◆ DATASET RECORDS ◆

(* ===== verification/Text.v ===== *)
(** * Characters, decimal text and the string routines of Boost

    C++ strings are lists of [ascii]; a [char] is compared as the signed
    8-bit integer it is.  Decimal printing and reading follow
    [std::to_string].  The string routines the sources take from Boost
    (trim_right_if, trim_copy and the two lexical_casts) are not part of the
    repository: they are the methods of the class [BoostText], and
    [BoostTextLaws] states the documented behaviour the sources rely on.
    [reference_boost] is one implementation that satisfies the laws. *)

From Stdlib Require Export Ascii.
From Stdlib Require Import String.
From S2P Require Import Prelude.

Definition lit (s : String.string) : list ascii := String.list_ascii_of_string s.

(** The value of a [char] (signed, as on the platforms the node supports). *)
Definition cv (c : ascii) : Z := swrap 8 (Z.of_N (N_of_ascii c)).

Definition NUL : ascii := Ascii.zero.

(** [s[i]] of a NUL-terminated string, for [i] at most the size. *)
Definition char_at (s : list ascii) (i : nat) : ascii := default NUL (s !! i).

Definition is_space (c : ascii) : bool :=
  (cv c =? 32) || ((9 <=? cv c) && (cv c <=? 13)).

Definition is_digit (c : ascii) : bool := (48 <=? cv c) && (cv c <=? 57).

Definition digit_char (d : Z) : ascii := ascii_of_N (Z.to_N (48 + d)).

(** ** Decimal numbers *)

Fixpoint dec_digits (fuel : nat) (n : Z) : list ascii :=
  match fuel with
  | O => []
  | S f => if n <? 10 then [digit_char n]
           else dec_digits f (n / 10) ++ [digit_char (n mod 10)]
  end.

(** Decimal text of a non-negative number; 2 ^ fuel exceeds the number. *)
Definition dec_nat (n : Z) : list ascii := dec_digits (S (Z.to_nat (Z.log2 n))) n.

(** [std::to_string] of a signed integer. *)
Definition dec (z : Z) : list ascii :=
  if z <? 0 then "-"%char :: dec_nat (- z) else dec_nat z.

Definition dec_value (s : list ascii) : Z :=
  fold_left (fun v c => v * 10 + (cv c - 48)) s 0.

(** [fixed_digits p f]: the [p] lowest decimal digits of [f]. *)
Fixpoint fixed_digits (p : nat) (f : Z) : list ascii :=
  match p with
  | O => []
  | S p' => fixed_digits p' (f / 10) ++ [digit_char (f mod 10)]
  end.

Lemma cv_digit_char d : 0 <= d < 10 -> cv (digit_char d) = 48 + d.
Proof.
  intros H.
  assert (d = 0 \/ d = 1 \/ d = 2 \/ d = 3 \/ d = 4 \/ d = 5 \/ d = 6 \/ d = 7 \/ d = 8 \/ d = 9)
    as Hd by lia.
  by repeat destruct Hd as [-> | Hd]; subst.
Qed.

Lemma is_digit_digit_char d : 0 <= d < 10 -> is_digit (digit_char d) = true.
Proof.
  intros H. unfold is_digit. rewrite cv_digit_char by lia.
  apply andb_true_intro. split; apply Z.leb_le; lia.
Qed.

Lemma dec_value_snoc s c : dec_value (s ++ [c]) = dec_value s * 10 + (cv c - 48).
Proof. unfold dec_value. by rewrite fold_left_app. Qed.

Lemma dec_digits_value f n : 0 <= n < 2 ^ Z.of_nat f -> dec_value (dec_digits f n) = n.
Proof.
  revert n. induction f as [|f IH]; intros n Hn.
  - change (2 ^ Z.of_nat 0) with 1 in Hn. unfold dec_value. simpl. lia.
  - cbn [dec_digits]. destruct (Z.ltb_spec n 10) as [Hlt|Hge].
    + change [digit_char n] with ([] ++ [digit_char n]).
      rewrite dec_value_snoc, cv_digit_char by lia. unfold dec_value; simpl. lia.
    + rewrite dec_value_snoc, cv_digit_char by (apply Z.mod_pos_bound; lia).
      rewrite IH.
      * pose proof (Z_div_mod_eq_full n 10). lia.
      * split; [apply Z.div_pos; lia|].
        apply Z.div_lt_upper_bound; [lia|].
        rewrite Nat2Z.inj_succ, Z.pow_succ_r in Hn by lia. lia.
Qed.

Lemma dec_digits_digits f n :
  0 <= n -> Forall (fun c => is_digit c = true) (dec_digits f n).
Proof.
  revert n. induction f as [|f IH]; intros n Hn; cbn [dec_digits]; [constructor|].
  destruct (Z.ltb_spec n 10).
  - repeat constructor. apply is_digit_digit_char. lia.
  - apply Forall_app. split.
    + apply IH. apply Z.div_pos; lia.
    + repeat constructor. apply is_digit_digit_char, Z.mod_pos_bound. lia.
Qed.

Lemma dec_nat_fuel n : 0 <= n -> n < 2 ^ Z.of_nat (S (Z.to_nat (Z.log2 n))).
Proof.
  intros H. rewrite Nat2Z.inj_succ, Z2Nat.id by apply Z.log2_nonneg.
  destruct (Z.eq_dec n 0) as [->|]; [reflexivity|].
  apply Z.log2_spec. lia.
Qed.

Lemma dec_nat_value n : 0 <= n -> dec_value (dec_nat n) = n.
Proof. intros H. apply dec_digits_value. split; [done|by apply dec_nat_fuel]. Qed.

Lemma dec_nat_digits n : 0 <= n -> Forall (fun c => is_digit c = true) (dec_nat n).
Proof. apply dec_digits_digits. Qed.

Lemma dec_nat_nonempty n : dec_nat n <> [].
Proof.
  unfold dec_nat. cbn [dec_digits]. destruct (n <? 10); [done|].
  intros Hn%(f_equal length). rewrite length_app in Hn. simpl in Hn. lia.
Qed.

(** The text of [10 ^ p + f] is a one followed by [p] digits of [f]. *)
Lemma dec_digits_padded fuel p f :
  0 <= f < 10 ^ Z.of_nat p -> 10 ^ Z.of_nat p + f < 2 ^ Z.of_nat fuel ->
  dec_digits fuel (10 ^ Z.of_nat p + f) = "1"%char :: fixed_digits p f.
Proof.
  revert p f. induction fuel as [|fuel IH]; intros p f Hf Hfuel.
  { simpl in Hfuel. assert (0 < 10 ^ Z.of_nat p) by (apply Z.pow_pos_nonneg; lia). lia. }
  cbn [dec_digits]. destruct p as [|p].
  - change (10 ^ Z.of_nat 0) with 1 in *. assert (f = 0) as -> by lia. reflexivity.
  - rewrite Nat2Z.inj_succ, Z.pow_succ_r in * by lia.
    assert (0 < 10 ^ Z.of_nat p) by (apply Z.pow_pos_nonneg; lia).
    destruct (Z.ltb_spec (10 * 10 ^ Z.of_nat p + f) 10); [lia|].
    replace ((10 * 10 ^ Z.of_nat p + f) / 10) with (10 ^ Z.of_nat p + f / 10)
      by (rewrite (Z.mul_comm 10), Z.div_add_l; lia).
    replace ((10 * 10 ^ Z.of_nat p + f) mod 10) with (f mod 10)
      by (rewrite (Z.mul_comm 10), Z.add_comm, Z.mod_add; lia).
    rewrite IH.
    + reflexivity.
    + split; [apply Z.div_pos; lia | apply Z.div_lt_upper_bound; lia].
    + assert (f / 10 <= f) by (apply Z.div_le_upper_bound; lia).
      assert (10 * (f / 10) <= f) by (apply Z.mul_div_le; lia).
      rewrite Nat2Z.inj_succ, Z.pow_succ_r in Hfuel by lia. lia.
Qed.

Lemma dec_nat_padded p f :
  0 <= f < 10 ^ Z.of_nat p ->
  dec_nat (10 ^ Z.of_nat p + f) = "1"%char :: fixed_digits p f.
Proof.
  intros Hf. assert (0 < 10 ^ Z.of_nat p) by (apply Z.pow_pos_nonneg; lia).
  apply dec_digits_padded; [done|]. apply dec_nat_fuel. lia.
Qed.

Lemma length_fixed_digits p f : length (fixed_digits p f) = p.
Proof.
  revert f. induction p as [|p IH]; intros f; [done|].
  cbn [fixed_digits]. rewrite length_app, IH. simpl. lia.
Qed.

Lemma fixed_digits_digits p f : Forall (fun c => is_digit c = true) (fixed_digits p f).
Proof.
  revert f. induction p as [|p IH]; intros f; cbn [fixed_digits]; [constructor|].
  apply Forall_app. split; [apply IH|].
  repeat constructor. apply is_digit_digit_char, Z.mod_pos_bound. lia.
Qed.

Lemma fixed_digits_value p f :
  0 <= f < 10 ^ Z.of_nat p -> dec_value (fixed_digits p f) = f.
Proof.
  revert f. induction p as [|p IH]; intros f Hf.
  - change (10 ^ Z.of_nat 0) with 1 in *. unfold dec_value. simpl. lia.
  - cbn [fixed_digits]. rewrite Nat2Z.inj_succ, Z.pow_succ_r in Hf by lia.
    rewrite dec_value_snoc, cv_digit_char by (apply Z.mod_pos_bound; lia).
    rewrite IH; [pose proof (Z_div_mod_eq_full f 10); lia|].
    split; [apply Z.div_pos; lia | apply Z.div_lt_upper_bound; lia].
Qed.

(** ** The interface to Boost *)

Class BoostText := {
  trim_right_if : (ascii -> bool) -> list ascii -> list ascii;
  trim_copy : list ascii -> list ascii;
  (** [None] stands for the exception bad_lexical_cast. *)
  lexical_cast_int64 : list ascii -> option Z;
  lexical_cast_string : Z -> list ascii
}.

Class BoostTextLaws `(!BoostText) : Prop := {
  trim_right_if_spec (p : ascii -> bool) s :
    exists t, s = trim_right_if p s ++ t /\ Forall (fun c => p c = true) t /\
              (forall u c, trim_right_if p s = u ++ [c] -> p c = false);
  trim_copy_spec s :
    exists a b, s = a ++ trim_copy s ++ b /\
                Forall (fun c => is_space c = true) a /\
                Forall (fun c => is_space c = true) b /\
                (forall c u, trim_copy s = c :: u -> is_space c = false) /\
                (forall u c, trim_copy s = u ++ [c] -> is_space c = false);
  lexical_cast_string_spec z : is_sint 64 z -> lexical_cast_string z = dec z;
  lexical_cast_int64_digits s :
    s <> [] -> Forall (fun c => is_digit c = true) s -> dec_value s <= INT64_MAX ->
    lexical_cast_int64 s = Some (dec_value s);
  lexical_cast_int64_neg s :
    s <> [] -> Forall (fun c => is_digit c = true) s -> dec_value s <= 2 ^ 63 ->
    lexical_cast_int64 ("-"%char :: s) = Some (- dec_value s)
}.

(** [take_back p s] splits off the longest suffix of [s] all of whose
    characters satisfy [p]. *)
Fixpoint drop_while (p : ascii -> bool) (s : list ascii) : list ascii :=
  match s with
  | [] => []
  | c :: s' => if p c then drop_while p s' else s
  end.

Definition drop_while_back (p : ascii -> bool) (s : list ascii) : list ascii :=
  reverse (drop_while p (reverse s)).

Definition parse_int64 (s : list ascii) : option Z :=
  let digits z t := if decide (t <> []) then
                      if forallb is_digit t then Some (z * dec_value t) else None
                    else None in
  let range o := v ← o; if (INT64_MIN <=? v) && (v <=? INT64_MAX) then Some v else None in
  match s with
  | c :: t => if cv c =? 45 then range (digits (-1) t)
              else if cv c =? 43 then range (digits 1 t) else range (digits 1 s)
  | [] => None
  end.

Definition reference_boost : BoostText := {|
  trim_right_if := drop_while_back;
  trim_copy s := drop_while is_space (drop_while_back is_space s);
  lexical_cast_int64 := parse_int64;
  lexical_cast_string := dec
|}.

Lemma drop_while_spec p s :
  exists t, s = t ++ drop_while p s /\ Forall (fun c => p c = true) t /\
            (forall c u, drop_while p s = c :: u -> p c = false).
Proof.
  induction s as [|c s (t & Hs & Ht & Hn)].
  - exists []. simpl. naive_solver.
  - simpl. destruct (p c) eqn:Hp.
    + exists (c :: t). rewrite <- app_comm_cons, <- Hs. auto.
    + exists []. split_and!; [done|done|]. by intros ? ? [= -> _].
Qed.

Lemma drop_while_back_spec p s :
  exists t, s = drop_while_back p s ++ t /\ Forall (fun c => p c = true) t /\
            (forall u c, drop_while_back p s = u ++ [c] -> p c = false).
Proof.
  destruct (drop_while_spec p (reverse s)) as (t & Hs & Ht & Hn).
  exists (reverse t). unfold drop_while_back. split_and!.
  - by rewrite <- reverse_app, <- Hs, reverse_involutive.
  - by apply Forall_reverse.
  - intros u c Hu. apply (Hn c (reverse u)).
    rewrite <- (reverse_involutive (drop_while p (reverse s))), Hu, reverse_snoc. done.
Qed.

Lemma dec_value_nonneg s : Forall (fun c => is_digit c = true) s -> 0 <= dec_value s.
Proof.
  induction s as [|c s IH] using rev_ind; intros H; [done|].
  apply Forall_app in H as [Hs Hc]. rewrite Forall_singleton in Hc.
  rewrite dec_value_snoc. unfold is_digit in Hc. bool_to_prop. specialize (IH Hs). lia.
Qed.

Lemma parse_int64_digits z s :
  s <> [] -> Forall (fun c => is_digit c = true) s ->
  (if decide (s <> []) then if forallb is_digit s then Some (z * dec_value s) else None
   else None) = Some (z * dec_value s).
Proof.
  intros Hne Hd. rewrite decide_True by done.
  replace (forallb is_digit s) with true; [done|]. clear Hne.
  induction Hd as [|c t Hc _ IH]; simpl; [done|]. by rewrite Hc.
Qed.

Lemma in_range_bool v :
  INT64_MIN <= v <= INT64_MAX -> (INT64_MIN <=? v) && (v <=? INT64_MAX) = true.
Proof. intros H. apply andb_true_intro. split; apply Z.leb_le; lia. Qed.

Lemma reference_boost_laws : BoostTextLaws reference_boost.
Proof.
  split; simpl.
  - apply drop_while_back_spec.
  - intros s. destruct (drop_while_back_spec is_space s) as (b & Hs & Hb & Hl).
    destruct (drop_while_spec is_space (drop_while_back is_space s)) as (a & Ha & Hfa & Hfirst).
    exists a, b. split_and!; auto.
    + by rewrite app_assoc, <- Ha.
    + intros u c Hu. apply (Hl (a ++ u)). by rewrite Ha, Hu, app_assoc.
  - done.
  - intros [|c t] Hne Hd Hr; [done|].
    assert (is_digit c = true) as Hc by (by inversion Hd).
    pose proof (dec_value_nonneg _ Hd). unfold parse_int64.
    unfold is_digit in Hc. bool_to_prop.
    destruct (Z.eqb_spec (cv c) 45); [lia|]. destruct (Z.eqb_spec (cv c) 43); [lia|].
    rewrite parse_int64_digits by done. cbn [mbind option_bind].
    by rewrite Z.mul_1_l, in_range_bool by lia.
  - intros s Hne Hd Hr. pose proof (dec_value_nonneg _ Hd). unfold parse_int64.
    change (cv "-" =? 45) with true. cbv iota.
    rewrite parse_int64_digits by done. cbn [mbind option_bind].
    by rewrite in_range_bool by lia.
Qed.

◆ TASK ITEM ◆
Lines holding the word "integer" are the answer; copy each one from the records above.

◆ SOLUTION TO THE EXERCISE ◆
    8-bit integer it is.  Decimal printing and reading follow
(** [std::to_string] of a signed integer. *)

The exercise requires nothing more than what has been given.